Les roboadvisors sont donc à la recherche d’un client assez jeune, à l’aise et confiant envers internet, connaissant les marchés financiers mais ne s’y impliquant pas trop, avec de l’argent mais surtout pas trop, ne souhaitant pas acheter sa résidence principale tout de suite et ayant ses actifs disponibles sur des comptes non bloqués qu’il est prêt à fermer malgré les pressions de son conseiller bancaire qui lui dit que si un jour il veut un crédit cela sera plus difficile sans apport ou actifs déposés…

Aie. Je comprends mieux pourquoi je n’arrive pas à trouver… il me semble rare en fait ce personnage !

Bien sûr certains de ces prérequis restrictifs pourraient disparaitre progressivement. Mais cela peut prendre du temps. Rappelons-nous que les comptes en ligne existent depuis de nombreuses années, et, malgré tout le bien qu’on peut en dire (et je suis le premier), les clients ont toujours du mal à passer le pas. L’humain reste rassurant et le tout numérique inconfortable quand il s’agit d’argent.

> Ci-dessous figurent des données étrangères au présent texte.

Lemma build_integer_eq :
  fill_matches →
  ∃ x0 x1, build_cd_values (Integer minbits) (ScaleOffsetType.integer signed byte_order) sz n fill
    = ok (built x0 x1) ∧ u32 x0 ∧ u32 x1 ∧
    match fill_pattern with Some b => read_fill_bits (built x0 x1) sz = ok b | None => True end.
Proof.
  intros Hf. pose proof (fill_pattern_bits Hf) as Hfb. pose proof usize_bounds.
  unfold build_cd_values. cbn [ScaleOffsetType.integer type_class type_sign type_order].
  change (CLS_INTEGER =? CLS_INTEGER) with true. cbv iota. rewrite and_then_ok.
  destruct (_ || _) eqn:E; [lia|]. cbv zeta. fold sign code.
  assert (Hset : ∀ A (k : list Z → filtered A),
    (cd ← set_index (replicate (Z.to_nat TOTAL_NPARMS) 0) PARM_SCALETYPE SO_INT;
     cd ← set_index cd PARM_SCALEFACTOR minbits; cd ← set_index cd PARM_NELMTS n;
     cd ← set_index cd PARM_CLASS CLS_INTEGER; cd ← set_index cd PARM_SIZE sz;
     cd ← set_index cd PARM_SIGN sign; cd ← set_index cd PARM_ORDER code; k cd)
    = k ([SO_INT; minbits; n; CLS_INTEGER; sz; sign; code; 0] ++ 0 :: 0 :: replicate 10 0)) by reflexivity.
  rewrite Hset. clear Hset.
  assert (Hfa : ∀ A (k : list Z → filtered A) fa,
    (cd ← set_index ([SO_INT; minbits; n; CLS_INTEGER; sz; sign; code; 0] ++ 0 :: 0 :: replicate 10 0)
       PARM_FILAVAIL fa; k cd)
    = k ([SO_INT; minbits; n; CLS_INTEGER; sz; sign; code; fa] ++ 0 :: 0 :: replicate 10 0)) by reflexivity.
  assert (Hz32 : u32 0) by (unfold u32; lia).
  destruct fill as [bytes|] eqn:Efill.
  2:{ rewrite Hfa. exists 0, 0. unfold built, fill_pattern. by rewrite Efill. }
  unfold ScaleOffset.to_usize. rewrite (proj2 (Z.leb_le sz USIZE_MAX)) by lia. rewrite and_then_ok.
  assert (Hbits : ∃ b, fill_pattern = Some b ∧
      match bytes with
      | None => ok 0
      | Some b => if zlen b =? sz then (bits ← read_value b sz code; ok bits)
        else fail (ScaleOffsetError ("scaleoffset: fill value is " +:+ pretty (zlen b)
                     +:+ " bytes for a " +:+ pretty sz +:+ "-byte datatype"))
      end = ok b).
  { unfold fill_pattern, fill_matches in *. rewrite Efill in *. destruct bytes as [b|]; [|eauto]. destruct Hf as [Hz Hb].
    eexists. split; [done|]. rewrite Hz, Z.eqb_refl. unfold read_value.
    rewrite (proj2 (slice_Ret b 0 sz b)) by (rewrite <- Hz; apply get_range_all). done. }
  destruct Hbits as (b & Hpat & ->). rewrite and_then_ok, Hfa.
  rewrite write_fill_bits_spec by done. cbn [mbind outcome_bind].
  exists (fill_entries b sz 0).1, (fill_entries b sz 0).2. unfold built. rewrite Hpat in *.
  split_and!; [done|..].
  - unfold fill_entries, u32. destruct (sz <=? 4) eqn:E4; cbn [fst].
    + assert (256 ^ sz ≤ 256 ^ 4) by (apply Z.pow_le_mono_r; lia).
      pose proof (Z.mod_pos_bound b (256 ^ sz)). change (2 ^ 32) with (256 ^ 4). lia.
    + change (2 ^ 32) with (256 ^ 4). apply Z.mod_pos_bound. lia.
  - unfold fill_entries, u32. destruct (sz <=? 4) eqn:E4; cbn [snd]; [lia|].
    assert (256 ^ (sz - 4) ≤ 256 ^ 4) by (apply Z.pow_le_mono_r; lia).
    pose proof (Z.mod_pos_bound (b / 256 ^ 4) (256 ^ (sz - 4)) ltac:(apply Z.pow_pos_nonneg; lia)).
    change (2 ^ 32) with (256 ^ 4). lia.
  - unfold element_bits in Hfb. rewrite read_fill_entries by (done || lia). by rewrite Z.mod_small.
Qed.

(** What is built is read back by both parsers. *)
Lemma build_integer :
  fill_matches →
  ∃ cd, build_cd_values (Integer minbits) (ScaleOffsetType.integer signed byte_order) sz n fill = ok cd ∧
    zlen cd = TOTAL_NPARMS ∧ Forall u32 cd ∧ integer_parms cd built_parms sign fill_pattern ∧
    (n ≠ 0 → parse_scale_offset_parameters cd = ok (Some (Integer minbits))) ∧
    scale_offset_mode cd
    = Some (Integer minbits, if fill_pattern then FillDefined else FillUndefined).
Proof.
  intros Hf. destruct (build_integer_eq Hf) as (x0 & x1 & Hb & Hx0 & Hx1 & Hread).
  exists (built x0 x1). split; [done|].
  set (cd := built x0 x1) in *. pose proof code_cases as Hcode. pose proof sign_cases as Hsign.
  assert (Hi1 : index cd PARM_CLASS = Ret CLS_INTEGER ∧ index cd PARM_SIZE = Ret sz ∧ index cd PARM_ORDER = Ret code ∧
    index cd PARM_SCALETYPE = Ret SO_INT ∧ index cd PARM_SCALEFACTOR = Ret minbits ∧ index cd PARM_NELMTS = Ret n ∧
    index cd PARM_SIGN = Ret sign ∧
    index cd PARM_FILAVAIL = Ret (if fill_pattern then FILL_DEFINED else FILL_UNDEFINED)) by done.
  destruct Hi1 as (H3 & H4 & H6 & H0' & H1 & H2 & H5 & H7).
  assert (Hc : negb (code =? ORDER_LE) && negb (code =? ORDER_BE) = false).
  { destruct Hcode as [->| ->]; done. }
  assert (Hparse : Parms.parse cd = ok built_parms).
  { unfold Parms.parse. change (zlen cd <? CORE_NPARMS) with false. cbv iota.
    rewrite H3. cbn [mbind outcome_bind]. change (negb (CLS_INTEGER =? CLS_INTEGER) && _) with false. cbv iota.
    rewrite H4. cbn [mbind outcome_bind]. destruct ((sz =? 0) || (8 <? sz)) eqn:E; [lia|].
    change ((CLS_INTEGER =? CLS_FLOAT) && _ && _) with false. cbv iota.
    rewrite H6. cbn [mbind outcome_bind]. rewrite Hc, H0'. cbn [mbind outcome_bind].
    rewrite H1. cbn [mbind outcome_bind]. rewrite H2. cbn [mbind outcome_bind].
    unfold ScaleOffset.to_usize. rewrite (proj2 (Z.leb_le n USIZE_MAX)) by done. rewrite and_then_ok, H7.
    cbn [mbind outcome_bind]. unfold built_parms, as_i32. by destruct (minbits <? 2 ^ 31) eqn:E31; [|lia]. }
  assert (Hmb32 : u32 minbits ∧ u32 sz ∧ u32 sign ∧ u32 code).
  { unfold u32. destruct Hcode as [->| ->]; destruct Hsign as [->| ->]; unfold SGN_2, SGN_NONE, ORDER_LE, ORDER_BE; lia. }
  assert (Hsmall : ∀ k, 0 ≤ k ≤ 2 → u32 k) by (unfold u32; lia).
  assert (Hdef : ∀ fa, fa = (if fill_pattern then FILL_DEFINED else FILL_UNDEFINED) → 0 ≤ fa ≤ 2).
  { intros fa ->. destruct fill_pattern; unfold FILL_DEFINED, FILL_UNDEFINED; lia. }
  split_and!.
  - done.
  - unfold cd, built. destruct Hmb32 as (? & ? & ? & ?). apply Forall_app_2.
    + repeat apply Forall_cons_2; try done; apply Hsmall;
        first [by apply Hdef|unfold SO_INT, CLS_INTEGER; lia].
    + repeat apply Forall_cons_2; try done; apply Forall_nil_2.
  - unfold integer_parms, parms_ok, built_parms in *. cbn [size nelmts class scale_type scale_factor].
    unfold u32 in Hn. split_and!; try done; try lia; try (by left).
    unfold fill_bits. cbn [filavail size]. destruct fill_pattern as [b|]; [|done].
    change (FILL_DEFINED =? FILL_DEFINED) with true. cbv iota. rewrite Hread. done.
  - intros Hn0. unfold parse_scale_offset_parameters. change (negb (zlen cd =? TOTAL_NPARMS)) with false. cbv iota.
    rewrite H2. cbn [mbind outcome_bind]. destruct (n =? 0) eqn:E0; [lia|]. rewrite H4. cbn [mbind outcome_bind].
    replace (negb ((1 <=? sz) && (sz <=? 8))) with false by lia. rewrite H6. cbn [mbind outcome_bind].
    replace (negb ((code =? ORDER_LE) || (code =? ORDER_BE))) with false by (destruct Hcode as [->| ->]; done).
    rewrite H7. cbn [mbind outcome_bind].
    assert (Hav : ∀ o : option Z, negb (((if o then FILL_DEFINED else FILL_UNDEFINED) =? FILL_UNDEFINED)
      || ((if o then FILL_DEFINED else FILL_UNDEFINED) =? FILL_DEFINED)) = false) by (by intros []).
    rewrite Hav.
    rewrite H0'. cbn [mbind outcome_bind]. rewrite H3. cbn [mbind outcome_bind]. rewrite H5. cbn [mbind outcome_bind].
    rewrite H1. cbn [mbind outcome_bind]. change ((SO_INT =? SO_INT) && (CLS_INTEGER =? CLS_INTEGER)) with true. cbv iota.
    replace (negb ((sign =? SGN_NONE) || (sign =? SGN_2))) with false by (destruct Hsign as [->| ->]; done).
    by destruct (sz * 8 <? minbits) eqn:E2; [lia|].
  - unfold scale_offset_mode, cd, built. by destruct fill_pattern.
Qed.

Maintenant il me reste à demander aux roboadvisors d’élargir leur clientèle, ceci en faisant tout pour la rendre moins sélective. En particulier il est grand temps que les roboadvisors se posent la question suivante : Qu’apporte spécifiquement ma technologie pour mes clients ? L’utilisation des ETFs ou la diversification sont de très bonnes choses mais n’ont rien à voir avec la technologie. Elle permet de faire accéder des clients plus modestes à un investissement boursier, c’est vrai… mais en ont-ils besoin ?

Ainsi il leur faut trouver des moyens de rendre leur service utile et attractif à des clients plus fortunés et ce n’est pas facile. Cela demande de passer à l’étape suivante du concept : agréger les comptes, automatiser le conseil fiscal et juridique et l’intégrer dans le conseil en investissement. Mais la marche technologique est dure à passer ! J’ai deux trois idées à leur soumettre sur le sujet si ils le souhaitent.